Go through the entries below from the first line and transcribe each one exactly, ending with the line that contains "(** A datagram, while the listener runs. *)".

**RECORDS SUPPLIED**
════════════════════

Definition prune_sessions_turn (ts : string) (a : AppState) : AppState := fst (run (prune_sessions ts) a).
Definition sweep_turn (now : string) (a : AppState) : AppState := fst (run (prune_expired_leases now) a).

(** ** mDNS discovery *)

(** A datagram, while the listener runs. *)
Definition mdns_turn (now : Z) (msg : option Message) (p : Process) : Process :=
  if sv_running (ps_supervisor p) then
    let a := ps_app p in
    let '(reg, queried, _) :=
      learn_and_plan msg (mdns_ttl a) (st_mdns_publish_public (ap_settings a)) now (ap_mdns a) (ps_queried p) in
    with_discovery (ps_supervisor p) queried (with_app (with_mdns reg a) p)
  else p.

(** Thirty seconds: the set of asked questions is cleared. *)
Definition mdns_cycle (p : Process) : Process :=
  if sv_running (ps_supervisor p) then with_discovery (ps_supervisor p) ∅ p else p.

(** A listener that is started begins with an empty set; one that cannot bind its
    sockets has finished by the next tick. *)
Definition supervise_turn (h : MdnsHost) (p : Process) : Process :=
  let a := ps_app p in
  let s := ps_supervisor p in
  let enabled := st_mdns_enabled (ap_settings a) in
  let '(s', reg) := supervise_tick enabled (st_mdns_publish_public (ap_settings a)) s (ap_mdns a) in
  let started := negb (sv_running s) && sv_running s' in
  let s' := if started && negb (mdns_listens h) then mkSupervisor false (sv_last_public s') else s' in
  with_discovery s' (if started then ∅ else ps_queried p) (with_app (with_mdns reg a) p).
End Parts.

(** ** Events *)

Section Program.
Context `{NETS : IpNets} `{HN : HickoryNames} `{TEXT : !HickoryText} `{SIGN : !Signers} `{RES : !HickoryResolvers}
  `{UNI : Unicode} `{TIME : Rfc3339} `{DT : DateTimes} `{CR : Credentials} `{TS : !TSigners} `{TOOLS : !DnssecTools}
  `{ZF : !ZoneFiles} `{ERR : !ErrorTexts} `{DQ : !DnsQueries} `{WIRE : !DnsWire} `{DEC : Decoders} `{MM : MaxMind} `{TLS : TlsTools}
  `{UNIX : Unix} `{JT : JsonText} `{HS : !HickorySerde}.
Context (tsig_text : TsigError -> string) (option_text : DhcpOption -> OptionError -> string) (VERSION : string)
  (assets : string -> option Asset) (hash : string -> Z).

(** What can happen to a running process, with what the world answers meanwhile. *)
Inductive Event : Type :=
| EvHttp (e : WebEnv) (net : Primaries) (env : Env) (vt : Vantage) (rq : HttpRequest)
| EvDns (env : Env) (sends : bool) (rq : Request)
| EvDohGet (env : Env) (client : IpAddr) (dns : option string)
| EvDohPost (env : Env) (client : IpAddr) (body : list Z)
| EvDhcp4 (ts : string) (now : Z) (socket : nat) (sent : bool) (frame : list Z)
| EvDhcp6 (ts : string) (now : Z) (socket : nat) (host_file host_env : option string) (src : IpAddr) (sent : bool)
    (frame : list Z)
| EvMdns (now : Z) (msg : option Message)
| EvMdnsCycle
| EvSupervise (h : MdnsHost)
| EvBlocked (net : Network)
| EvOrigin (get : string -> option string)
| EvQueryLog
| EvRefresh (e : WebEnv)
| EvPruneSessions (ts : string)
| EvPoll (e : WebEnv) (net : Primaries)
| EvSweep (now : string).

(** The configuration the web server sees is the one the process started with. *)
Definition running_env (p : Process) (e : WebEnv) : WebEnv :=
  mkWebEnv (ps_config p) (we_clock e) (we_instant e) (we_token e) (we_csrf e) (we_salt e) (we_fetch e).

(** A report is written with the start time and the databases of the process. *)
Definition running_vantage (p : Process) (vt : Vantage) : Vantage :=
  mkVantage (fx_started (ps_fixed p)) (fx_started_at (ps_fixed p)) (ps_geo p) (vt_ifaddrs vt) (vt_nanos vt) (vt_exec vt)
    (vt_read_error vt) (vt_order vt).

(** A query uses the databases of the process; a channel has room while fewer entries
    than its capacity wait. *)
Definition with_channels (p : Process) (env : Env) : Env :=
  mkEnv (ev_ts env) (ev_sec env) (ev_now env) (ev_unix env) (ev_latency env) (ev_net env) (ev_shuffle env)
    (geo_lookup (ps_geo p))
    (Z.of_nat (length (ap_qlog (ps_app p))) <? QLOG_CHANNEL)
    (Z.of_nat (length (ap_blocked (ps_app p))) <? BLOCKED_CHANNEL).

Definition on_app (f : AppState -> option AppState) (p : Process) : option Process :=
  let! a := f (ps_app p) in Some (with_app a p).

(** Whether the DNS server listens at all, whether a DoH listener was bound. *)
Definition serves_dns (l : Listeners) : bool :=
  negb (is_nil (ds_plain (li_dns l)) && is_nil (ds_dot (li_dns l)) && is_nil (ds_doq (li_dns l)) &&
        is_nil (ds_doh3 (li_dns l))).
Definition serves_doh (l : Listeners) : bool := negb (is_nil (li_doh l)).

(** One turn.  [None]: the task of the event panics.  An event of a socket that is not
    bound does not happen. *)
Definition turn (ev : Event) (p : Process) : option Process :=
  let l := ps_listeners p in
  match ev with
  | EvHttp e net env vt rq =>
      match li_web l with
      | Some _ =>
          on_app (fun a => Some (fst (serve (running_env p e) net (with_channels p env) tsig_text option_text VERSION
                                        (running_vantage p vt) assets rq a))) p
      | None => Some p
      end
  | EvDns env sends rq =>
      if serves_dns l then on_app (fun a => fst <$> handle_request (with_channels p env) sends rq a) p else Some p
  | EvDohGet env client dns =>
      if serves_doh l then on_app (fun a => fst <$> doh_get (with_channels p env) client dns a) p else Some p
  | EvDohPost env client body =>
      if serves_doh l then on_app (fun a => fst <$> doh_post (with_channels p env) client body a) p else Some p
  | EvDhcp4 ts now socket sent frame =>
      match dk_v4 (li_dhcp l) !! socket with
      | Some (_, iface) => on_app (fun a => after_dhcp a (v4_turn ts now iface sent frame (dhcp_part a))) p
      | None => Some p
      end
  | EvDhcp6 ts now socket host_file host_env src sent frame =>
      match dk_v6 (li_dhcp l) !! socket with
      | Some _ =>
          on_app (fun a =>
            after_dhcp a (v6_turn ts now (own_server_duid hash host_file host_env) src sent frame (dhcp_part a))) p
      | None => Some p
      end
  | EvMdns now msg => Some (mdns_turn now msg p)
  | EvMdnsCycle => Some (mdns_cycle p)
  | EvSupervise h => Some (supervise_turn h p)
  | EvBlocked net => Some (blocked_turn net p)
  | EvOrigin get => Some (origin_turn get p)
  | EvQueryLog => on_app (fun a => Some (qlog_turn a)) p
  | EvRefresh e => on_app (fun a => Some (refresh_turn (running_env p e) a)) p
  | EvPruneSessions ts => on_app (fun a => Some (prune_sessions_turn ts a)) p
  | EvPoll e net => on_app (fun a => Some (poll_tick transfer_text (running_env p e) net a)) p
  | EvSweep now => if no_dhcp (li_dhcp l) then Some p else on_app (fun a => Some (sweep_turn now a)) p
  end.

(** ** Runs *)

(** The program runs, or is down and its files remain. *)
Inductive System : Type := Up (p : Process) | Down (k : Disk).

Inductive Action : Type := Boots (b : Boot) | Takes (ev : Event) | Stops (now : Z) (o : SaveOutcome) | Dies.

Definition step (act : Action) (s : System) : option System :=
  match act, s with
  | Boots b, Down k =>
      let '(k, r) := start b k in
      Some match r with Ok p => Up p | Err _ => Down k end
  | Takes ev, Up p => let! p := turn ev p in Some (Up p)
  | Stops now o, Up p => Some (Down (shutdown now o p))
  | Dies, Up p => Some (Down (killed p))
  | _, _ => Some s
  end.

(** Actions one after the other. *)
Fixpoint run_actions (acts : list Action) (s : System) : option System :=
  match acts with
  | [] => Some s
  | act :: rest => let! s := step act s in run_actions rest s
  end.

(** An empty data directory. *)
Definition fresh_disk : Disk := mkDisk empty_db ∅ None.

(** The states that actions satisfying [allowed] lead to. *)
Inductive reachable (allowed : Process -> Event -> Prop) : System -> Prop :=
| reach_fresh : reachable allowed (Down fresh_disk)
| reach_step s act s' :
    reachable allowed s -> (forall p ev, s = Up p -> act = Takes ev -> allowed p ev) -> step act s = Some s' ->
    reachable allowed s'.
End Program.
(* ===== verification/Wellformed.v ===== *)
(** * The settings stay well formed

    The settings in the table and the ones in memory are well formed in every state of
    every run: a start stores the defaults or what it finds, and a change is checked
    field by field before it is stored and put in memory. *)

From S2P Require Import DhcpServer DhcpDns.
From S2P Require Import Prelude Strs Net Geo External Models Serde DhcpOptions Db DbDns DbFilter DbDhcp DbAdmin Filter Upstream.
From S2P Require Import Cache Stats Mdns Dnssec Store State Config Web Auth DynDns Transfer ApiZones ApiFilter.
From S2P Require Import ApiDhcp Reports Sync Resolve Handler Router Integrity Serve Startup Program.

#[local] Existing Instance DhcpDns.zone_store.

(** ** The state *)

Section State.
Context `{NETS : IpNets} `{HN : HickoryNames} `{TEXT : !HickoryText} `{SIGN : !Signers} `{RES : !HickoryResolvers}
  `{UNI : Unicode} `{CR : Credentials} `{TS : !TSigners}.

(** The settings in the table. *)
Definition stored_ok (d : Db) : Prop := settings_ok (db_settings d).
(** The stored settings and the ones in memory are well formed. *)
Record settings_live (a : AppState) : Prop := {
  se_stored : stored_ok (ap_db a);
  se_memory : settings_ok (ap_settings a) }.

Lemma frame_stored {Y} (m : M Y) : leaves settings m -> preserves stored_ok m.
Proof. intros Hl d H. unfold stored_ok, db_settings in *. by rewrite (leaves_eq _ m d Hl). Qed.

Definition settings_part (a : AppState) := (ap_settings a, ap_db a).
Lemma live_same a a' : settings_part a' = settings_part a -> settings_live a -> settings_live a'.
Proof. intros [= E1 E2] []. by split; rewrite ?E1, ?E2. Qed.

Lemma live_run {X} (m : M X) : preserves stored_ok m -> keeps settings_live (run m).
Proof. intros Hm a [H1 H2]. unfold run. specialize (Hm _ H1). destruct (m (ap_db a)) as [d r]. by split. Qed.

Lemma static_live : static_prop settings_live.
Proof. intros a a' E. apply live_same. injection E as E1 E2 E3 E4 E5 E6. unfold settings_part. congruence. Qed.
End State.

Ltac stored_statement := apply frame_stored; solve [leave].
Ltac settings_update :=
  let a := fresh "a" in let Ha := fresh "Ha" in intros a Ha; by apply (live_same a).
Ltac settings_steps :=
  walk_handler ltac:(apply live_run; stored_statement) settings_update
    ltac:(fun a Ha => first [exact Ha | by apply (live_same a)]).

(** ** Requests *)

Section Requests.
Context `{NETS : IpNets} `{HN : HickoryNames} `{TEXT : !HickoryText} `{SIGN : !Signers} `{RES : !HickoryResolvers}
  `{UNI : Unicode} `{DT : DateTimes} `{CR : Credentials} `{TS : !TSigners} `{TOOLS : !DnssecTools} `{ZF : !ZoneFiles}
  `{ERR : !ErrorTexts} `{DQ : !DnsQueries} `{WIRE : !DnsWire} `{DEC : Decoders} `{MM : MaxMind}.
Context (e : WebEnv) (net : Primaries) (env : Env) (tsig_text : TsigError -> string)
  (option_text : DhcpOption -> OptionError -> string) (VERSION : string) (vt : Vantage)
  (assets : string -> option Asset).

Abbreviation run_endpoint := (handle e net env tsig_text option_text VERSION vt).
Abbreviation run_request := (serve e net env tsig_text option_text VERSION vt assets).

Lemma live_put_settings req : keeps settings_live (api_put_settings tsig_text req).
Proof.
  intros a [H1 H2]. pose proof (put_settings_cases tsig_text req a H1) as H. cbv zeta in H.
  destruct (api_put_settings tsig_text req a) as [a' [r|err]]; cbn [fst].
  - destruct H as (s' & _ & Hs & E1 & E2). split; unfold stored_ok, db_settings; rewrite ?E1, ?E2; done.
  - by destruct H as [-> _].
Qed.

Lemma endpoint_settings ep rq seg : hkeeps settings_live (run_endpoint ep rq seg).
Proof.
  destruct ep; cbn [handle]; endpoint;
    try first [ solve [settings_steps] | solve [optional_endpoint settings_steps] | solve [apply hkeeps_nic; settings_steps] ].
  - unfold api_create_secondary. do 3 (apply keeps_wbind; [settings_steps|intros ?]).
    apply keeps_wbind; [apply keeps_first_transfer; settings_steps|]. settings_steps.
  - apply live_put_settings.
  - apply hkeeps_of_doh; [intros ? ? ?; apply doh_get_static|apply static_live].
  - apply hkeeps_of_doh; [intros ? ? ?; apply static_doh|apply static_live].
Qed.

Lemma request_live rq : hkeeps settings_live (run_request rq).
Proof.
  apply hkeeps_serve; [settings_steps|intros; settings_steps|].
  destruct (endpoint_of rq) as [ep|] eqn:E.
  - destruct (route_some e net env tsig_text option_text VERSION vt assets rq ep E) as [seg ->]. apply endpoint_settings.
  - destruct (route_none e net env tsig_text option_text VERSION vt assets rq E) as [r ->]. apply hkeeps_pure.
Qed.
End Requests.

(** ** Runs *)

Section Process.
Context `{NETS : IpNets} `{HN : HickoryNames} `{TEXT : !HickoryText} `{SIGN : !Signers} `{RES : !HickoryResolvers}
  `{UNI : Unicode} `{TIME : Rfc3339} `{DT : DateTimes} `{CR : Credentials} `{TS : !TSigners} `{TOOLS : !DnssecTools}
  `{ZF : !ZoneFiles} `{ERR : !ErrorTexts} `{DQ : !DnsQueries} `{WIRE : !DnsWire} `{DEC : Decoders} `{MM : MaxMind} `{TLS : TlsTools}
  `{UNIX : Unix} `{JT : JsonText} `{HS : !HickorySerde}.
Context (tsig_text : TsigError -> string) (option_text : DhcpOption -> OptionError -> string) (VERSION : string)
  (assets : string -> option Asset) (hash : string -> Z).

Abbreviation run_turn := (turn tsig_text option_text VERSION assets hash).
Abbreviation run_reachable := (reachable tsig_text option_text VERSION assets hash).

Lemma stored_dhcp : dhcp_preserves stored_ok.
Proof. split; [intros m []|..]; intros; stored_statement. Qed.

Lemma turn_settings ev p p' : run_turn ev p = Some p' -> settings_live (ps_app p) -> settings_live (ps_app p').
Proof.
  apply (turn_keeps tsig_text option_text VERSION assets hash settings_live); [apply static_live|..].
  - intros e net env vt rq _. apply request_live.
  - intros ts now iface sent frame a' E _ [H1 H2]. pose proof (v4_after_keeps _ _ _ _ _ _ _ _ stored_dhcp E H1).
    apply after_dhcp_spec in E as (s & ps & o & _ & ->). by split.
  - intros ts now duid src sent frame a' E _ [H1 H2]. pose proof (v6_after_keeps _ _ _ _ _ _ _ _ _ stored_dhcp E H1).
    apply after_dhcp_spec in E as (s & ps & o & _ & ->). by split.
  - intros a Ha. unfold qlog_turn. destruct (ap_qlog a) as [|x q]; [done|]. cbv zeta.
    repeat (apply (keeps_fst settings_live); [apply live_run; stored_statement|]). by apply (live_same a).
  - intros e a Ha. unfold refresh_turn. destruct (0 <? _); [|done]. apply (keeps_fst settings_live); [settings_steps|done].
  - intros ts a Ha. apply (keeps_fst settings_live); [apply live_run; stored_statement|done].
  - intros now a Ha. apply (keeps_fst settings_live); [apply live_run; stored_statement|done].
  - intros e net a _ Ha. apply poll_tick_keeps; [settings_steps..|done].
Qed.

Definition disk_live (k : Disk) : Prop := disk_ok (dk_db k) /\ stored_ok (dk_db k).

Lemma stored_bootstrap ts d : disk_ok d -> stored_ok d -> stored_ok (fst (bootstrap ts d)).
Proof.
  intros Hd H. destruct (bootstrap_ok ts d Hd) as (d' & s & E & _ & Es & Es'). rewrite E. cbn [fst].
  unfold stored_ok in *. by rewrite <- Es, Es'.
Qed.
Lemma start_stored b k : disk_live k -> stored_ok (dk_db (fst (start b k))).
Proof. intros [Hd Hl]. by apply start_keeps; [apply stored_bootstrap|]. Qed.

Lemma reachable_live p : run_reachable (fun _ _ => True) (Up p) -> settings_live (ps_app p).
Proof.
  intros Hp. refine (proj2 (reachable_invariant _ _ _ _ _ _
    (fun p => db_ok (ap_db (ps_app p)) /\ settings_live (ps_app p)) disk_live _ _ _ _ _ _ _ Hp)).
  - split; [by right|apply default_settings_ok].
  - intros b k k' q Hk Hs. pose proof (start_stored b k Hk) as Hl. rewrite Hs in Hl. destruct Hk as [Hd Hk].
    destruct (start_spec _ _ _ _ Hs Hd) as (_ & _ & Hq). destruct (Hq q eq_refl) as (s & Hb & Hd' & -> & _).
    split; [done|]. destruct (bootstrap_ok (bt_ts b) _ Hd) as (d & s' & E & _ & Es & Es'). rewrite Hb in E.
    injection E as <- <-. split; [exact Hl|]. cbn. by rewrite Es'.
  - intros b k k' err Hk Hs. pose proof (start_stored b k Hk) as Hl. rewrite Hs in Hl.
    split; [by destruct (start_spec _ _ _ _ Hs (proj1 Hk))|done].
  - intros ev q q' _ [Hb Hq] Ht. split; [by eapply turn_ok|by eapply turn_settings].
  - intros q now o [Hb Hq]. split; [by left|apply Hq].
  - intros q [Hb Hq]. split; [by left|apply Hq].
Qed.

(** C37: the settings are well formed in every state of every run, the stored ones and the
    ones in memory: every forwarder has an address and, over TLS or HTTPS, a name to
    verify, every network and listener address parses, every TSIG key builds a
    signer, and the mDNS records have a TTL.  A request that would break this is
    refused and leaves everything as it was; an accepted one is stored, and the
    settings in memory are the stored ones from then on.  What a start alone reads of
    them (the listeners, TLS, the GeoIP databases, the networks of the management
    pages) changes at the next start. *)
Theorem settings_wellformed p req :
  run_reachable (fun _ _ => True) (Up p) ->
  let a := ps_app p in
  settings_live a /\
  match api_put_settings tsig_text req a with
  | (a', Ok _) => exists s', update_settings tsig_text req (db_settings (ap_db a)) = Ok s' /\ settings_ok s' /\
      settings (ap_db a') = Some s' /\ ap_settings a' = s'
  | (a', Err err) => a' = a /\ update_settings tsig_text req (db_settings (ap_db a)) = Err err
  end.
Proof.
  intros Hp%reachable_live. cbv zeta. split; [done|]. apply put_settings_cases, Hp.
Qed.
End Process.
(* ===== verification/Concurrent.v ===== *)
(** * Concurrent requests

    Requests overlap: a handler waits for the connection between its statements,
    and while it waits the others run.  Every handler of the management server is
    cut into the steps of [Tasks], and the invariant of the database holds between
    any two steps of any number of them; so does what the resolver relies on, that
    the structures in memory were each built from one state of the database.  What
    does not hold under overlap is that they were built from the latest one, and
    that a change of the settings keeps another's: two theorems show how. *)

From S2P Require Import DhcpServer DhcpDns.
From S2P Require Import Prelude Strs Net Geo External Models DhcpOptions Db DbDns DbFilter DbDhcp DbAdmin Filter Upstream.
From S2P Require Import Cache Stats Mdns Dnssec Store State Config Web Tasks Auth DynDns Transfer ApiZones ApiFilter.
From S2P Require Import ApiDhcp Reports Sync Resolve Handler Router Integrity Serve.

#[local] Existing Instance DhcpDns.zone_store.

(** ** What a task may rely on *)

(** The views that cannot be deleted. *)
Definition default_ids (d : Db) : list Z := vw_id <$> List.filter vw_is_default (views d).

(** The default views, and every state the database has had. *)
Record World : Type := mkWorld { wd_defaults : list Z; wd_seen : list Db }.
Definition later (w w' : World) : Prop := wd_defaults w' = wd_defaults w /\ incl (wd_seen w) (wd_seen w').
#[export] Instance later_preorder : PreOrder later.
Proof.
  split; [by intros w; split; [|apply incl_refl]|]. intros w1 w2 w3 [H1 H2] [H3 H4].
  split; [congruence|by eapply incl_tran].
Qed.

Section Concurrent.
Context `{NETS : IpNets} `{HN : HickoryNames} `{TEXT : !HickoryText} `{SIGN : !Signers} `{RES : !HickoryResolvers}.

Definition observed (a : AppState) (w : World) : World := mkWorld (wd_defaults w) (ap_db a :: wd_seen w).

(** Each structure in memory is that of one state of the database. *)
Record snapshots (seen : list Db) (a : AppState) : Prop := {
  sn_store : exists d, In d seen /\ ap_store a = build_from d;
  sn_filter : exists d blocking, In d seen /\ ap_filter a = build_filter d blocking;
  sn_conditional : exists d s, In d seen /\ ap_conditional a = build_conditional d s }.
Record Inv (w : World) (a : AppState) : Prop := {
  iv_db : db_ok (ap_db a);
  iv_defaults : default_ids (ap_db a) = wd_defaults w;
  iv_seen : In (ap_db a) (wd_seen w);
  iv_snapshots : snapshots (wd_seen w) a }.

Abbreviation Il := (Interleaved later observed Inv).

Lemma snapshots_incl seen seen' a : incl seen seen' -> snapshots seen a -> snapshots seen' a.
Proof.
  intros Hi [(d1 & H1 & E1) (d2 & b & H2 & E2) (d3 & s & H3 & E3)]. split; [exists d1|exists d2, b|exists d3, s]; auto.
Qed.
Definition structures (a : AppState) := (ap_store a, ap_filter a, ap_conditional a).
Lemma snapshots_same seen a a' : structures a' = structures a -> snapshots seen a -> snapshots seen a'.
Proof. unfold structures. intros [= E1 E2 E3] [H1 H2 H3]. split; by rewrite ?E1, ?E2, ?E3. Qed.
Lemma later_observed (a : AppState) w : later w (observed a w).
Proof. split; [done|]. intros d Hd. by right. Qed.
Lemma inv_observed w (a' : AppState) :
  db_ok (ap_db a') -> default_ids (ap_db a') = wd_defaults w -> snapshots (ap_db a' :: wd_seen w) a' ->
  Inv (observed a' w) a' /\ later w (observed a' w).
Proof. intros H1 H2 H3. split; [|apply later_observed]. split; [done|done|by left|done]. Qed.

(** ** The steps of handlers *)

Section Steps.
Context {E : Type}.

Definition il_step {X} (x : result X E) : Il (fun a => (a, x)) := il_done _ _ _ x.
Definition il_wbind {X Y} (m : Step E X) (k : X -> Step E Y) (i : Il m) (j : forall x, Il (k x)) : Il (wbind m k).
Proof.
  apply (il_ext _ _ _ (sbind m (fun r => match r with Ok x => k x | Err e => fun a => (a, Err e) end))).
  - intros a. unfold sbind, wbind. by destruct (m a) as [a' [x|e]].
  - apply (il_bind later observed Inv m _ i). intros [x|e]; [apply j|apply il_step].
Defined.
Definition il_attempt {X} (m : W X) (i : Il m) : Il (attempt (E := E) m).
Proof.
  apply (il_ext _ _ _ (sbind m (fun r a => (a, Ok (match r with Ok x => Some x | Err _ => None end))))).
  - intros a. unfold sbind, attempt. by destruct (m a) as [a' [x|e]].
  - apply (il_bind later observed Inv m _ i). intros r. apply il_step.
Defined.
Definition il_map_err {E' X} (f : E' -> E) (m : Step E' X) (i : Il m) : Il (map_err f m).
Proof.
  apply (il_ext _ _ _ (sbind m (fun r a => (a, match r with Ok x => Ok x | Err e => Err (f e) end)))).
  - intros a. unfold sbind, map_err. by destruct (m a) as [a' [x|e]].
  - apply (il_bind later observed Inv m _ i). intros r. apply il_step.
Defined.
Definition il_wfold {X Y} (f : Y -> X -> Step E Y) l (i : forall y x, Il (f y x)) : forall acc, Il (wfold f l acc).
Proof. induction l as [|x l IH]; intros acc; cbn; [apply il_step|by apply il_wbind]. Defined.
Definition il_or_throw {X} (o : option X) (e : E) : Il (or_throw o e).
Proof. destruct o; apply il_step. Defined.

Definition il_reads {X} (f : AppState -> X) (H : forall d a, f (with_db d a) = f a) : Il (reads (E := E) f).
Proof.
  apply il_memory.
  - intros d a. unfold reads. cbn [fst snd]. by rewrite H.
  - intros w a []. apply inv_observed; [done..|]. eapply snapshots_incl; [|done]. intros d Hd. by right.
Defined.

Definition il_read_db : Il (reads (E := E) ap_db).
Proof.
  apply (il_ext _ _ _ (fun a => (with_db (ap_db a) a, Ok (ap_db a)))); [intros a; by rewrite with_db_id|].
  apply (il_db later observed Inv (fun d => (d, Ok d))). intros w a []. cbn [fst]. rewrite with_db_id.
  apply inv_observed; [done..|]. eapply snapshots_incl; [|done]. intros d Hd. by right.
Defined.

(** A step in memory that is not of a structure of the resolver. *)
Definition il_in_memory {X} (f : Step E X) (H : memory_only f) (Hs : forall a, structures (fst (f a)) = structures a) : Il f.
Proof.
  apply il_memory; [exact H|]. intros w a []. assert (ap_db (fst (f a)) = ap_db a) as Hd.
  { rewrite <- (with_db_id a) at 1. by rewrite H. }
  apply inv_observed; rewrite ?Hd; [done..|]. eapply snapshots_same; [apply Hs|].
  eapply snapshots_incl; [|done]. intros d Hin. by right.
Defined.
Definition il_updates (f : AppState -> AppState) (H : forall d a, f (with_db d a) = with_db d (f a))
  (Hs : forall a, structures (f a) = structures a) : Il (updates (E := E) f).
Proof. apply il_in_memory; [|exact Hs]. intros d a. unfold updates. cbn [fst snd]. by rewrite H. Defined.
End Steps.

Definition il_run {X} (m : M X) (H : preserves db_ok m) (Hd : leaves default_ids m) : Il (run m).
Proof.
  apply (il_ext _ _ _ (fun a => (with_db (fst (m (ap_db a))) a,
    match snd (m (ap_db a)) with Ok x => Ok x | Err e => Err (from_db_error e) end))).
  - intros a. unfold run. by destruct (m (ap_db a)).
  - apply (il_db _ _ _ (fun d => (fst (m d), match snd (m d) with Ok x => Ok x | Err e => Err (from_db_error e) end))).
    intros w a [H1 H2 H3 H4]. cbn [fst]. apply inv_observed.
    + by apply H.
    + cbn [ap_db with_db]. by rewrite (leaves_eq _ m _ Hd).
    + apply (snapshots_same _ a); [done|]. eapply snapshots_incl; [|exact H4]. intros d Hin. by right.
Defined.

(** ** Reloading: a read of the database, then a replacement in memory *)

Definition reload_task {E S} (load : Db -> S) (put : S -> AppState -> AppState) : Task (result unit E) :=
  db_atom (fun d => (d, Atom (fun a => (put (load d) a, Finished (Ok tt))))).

════════════════════

**ANSWER TO THIS PROBLEM**
Definition prune_sessions_turn (ts : string) (a : AppState) : AppState := fst (run (prune_sessions ts) a).
Definition sweep_turn (now : string) (a : AppState) : AppState := fst (run (prune_expired_leases now) a).

(** ** mDNS discovery *)

(** A datagram, while the listener runs. *)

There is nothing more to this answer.